[What the task requires]:
Set down, please, exactly the lines below that run from the line with "Lemma join_key_inj a" to the line with "destruct (decide (join_key", both lines included.

[Entries shown]:
(** ** The active instances *)
Section active.
Context `{Json Value, GoRange} {F : Type} (float64 : Z → F).
Definition join_key (labels : list str) : str := Join labels [zero].
(** The label values of the live instances among scanned items, one tuple per instance. *)
Definition live_labels (now : Z) (items : list KV) : list (list str) :=
  omap (λ item, value ← decodeRegistryValue (kv_Value item); if IsAlive value now then Some (active_labels value) else None) items.
Definition occurs (key : str) (tuples : list (list str)) : nat := length (filter (λ labels, join_key labels = key) tuples).
Lemma fold_items now items c : fold_left (count_item now) items c = fold_left count_labels (live_labels now items) c.
Proof.
  revert c; induction items as [|item items IH]; intros c; [done|]. cbn [fold_left]. rewrite IH. unfold count_item, live_labels. cbn.
  destruct (decodeRegistryValue (kv_Value item)) as [value|]; [|done]. cbn. by destruct (IsAlive value now).
Qed.
(** The counts are those of the tuples, and every key has the values of one of them. *)
Record counted (tuples : list (list str)) (c : Counting) : Prop := {
  counted_counts key : counts c !! key = if (occurs key tuples =? 0)%nat then None else Some (Z.of_nat (occurs key tuples));
  counted_labels key : from_option (λ labels, labels ∈ tuples ∧ join_key labels = key) (occurs key tuples = 0)%nat (labelsByKey c !! key)
}.
Lemma occurs_snoc key tuples labels : occurs key (tuples ++ [labels]) = (occurs key tuples + if decide (join_key labels = key) then 1 else 0)%nat.
Proof. unfold occurs. rewrite filter_app, length_app, filter_cons. by case_decide. Qed.
Lemma counted_step tuples c labels : counted tuples c → counted (tuples ++ [labels]) (count_labels c labels).
Proof.
  intros [Hc Hl]. split; intros key; unfold count_labels; cbn [counts labelsByKey]; rewrite occurs_snoc; fold (join_key labels).
  - case_decide as E.
    + rewrite E, lookup_insert_eq, Hc. destruct (occurs key tuples); cbn [Nat.eqb default Nat.add]; [done|].
      destruct (Nat.eqb_spec (S n + 1) 0); [lia|]. f_equal. cbn. lia.
    + by rewrite lookup_insert_ne, Hc, Nat.add_0_r.
  - case_decide as E.
    + rewrite E, lookup_insert_eq. cbn. split; [set_solver|done].
    + rewrite lookup_insert_ne by done. specialize (Hl key). destruct (labelsByKey c !! key) as [other|]; cbn in *; [set_solver|lia].
Qed.
Lemma counted_fold tuples : counted tuples (fold_left count_labels tuples (MkCounting ∅ ∅)).
Proof.
  induction tuples as [|labels tuples IH] using rev_ind; [by split; intros key; cbn; rewrite lookup_empty|].
  rewrite fold_left_app. by apply counted_step.
Qed.
Lemma sum_Z_perm l l' : l ≡ₚ l' → sum_Z l = sum_Z l'.
Proof. unfold sum_Z. induction 1; cbn [foldr]; lia. Qed.
Definition total (m : gmap str Z) : Z := sum_Z (map_to_list m).*2.
Lemma total_insert m key n : m !! key = None → total (<[key := n]> m) = (n + total m)%Z.
Proof. intros Hk. unfold total. by rewrite (sum_Z_perm _ ((key, n) :: map_to_list m).*2); [|rewrite map_to_list_insert]. Qed.
Lemma total_count m key : total (<[key := (default 0 (m !! key) + 1)%Z]> m) = (total m + 1)%Z.
Proof.
  destruct (m !! key) as [n|] eqn:Hk; [|rewrite total_insert by done; change (default 0%Z None) with 0%Z; lia].
  assert (Hm : total m = (n + total (delete key m))%Z).
  { rewrite <- (insert_delete_id m key n) at 1 by done. apply total_insert, lookup_delete_eq. }
  rewrite <- insert_delete_eq, total_insert, Hm by apply lookup_delete_eq. change (default 0%Z (Some n)) with n. lia.
Qed.
Lemma total_fold tuples c : total (counts (fold_left count_labels tuples c)) = (total (counts c) + Z.of_nat (length tuples))%Z.
Proof.
  revert c; induction tuples as [|labels tuples IH]; intros c; [cbn; lia|]. cbn [fold_left length]. rewrite IH.
  unfold count_labels. cbn [counts]. rewrite total_count. lia.
Qed.
(** The label values of an instance are eight. *)
Lemma live_eight now items : Forall (λ labels, length labels = 8) (live_labels now items).
Proof.
  apply Forall_forall. intros labels (item&_&Hl)%list_elem_of_omap. destruct (decodeRegistryValue _) as [v|]; [|done]. cbn in Hl.
  destruct (IsAlive v now); [|done]. by injection Hl as <-.
Qed.
Lemma join_key_inj a b : length a = 8 → length b = 8 → Forall (λ l, zero ∉ l) a → Forall (λ l, zero ∉ l) b → join_key a = join_key b → a = b.
Proof.
  intros Ha Hb Hza Hzb E. apply (f_equal (λ s, Split s [zero])) in E. unfold join_key in E.
  rewrite !Split_Join in E; try done; by intros ->.
Qed.
Lemma occurs_exact live labels : (∀ l, l ∈ live → join_key l = join_key labels → l = labels) →
  occurs (join_key labels) live = length (filter (λ l, l = labels) live).
Proof.
  unfold occurs. induction live as [|l live IH]; intros Hinj; [done|]. rewrite !filter_cons.
  specialize (IH (λ l Hl, Hinj l (list_elem_of_further _ _ _ Hl))).
  destruct (decide (join_key l = join_key labels)) as [E|E], (decide (l = labels)) as [E'|E']; cbn; try congruence.
  by destruct E'; apply Hinj; [left|].
Qed.

(** C40: The gauge of active instances.  Over whatever the scan returns, the sum of what is collected
    is the number of live instances with a readable value; no tuple of label values is sent twice,
    so the collection is never refused as inconsistent; and as long as no label holds a zero byte,
    each tuple is sent with exactly the number of live instances that have these labels. *)
Theorem active_instances_counted {E} (scan : str → str → Z → result E (list KV)) now items :
  scan RootPrefix (prefixUpperBound RootPrefix) 0%Z = Ok items →
  let live := live_labels now items in
  ∃ sent : list (list str * Z), Collect float64 scan now = Some ((λ '(labels, n), (labels, float64 n)) <$> sent) ∧
    sum_Z sent.*2 = Z.of_nat (length live) ∧ NoDup sent.*1 ∧
    (Forall (Forall (λ l, zero ∉ l)) live →
     ∀ labels n, (labels, n) ∈ sent ↔ labels ∈ live ∧ n = Z.of_nat (length (filter (λ l, l = labels) live))).
Proof.
  intros Hscan live. unfold Collect. rewrite Hscan, fold_items. fold live.
  destruct (counted_fold live) as [Hc Hl]. pose proof (total_fold live (MkCounting ∅ ∅)) as Htotal.
  set (c := fold_left count_labels live _) in *. change (total (counts (MkCounting ∅ ∅))) with 0%Z in Htotal.
  exists ((λ '(key, n), (default [] (labelsByKey c !! key), n)) <$> range (counts c)).
  assert (Hkeys : ∀ key n, (key, n) ∈ range (counts c) → ∃ labels, labelsByKey c !! key = Some labels ∧ labels ∈ live ∧
    join_key labels = key ∧ n = Z.of_nat (occurs key live)).
  { intros key n Hin. rewrite range_perm, elem_of_map_to_list, Hc in Hin. specialize (Hl key).
    destruct (Nat.eqb_spec (occurs key live) 0) as [|Hne]; [done|]. injection Hin as <-.
    destruct (labelsByKey c !! key) as [labels|]; [|by destruct Hne]. exists labels. by destruct Hl. }
  split; [rewrite <- list_fmap_compose; f_equal; apply list_fmap_ext; by intros ? [? ?] _|]. split; [|split].
  - rewrite <- list_fmap_compose, <- (Z.add_0_l (Z.of_nat _)), <- Htotal. unfold total. apply sum_Z_perm.
    rewrite range_perm. erewrite list_fmap_ext; [reflexivity|]. by intros ? [? ?] _.
  - apply (NoDup_fmap_1 join_key). rewrite <- !list_fmap_compose.
    rewrite (list_fmap_ext _ fst); [rewrite range_perm; apply NoDup_fst_map_to_list|].
    intros i [key n] Hi%list_elem_of_lookup_2. by destruct (Hkeys key n Hi) as (labels&Hlab&_&<-&_); cbn; rewrite Hlab.
  - intros Hzero labels n. rewrite list_elem_of_fmap.
    assert (Hinj : ∀ a b, a ∈ live → b ∈ live → join_key a = join_key b → a = b).
    { intros a b Ha Hb. pose proof (live_eight now items) as H8. rewrite Forall_forall in H8, Hzero.
      apply join_key_inj; [by apply H8|by apply H8|by apply Hzero|by apply Hzero]. }
    split.
    + intros ([key m]&[= -> ->]&Hin). destruct (Hkeys key m Hin) as (t&Hlab&Ht&<-&->). rewrite Hlab. cbn. split; [done|].
      rewrite occurs_exact; [done|]. intros l Hlive. by apply Hinj.
    + intros [Hin ->]. exists (join_key labels, Z.of_nat (occurs (join_key labels) live)).
      assert (Hocc : occurs (join_key labels) live ≠ 0).
      { unfold occurs. intros Hnil%length_zero_iff_nil. assert (Hf : labels ∈ filter (λ l, join_key l = join_key labels) live) by (by apply list_elem_of_filter).
        rewrite Hnil in Hf. by apply not_elem_of_nil in Hf. }
      assert (Hr : (join_key labels, Z.of_nat (occurs (join_key labels) live)) ∈ range (counts c)).
      { rewrite range_perm, elem_of_map_to_list, Hc. by destruct (Nat.eqb_spec (occurs (join_key labels) live) 0). }
      split; [|done]. destruct (Hkeys _ _ Hr) as (t&Hlab&Ht&Hk&_). rewrite Hlab. cbn. apply Hinj in Hk as ->; [|done|done].
      f_equal. rewrite occurs_exact; [done|]. intros l Hlive. by apply Hinj.
Qed.
End active.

[Task solution]:
Lemma join_key_inj a b : length a = 8 → length b = 8 → Forall (λ l, zero ∉ l) a → Forall (λ l, zero ∉ l) b → join_key a = join_key b → a = b.
Proof.
  intros Ha Hb Hza Hzb E. apply (f_equal (λ s, Split s [zero])) in E. unfold join_key in E.
  rewrite !Split_Join in E; try done; by intros ->.
Qed.
Lemma occurs_exact live labels : (∀ l, l ∈ live → join_key l = join_key labels → l = labels) →
  occurs (join_key labels) live = length (filter (λ l, l = labels) live).
Proof.
  unfold occurs. induction live as [|l live IH]; intros Hinj; [done|]. rewrite !filter_cons.
  specialize (IH (λ l Hl, Hinj l (list_elem_of_further _ _ _ Hl))).
  destruct (decide (join_key l = join_key labels)) as [E|E], (decide (l = labels)) as [E'|E']; cbn; try congruence.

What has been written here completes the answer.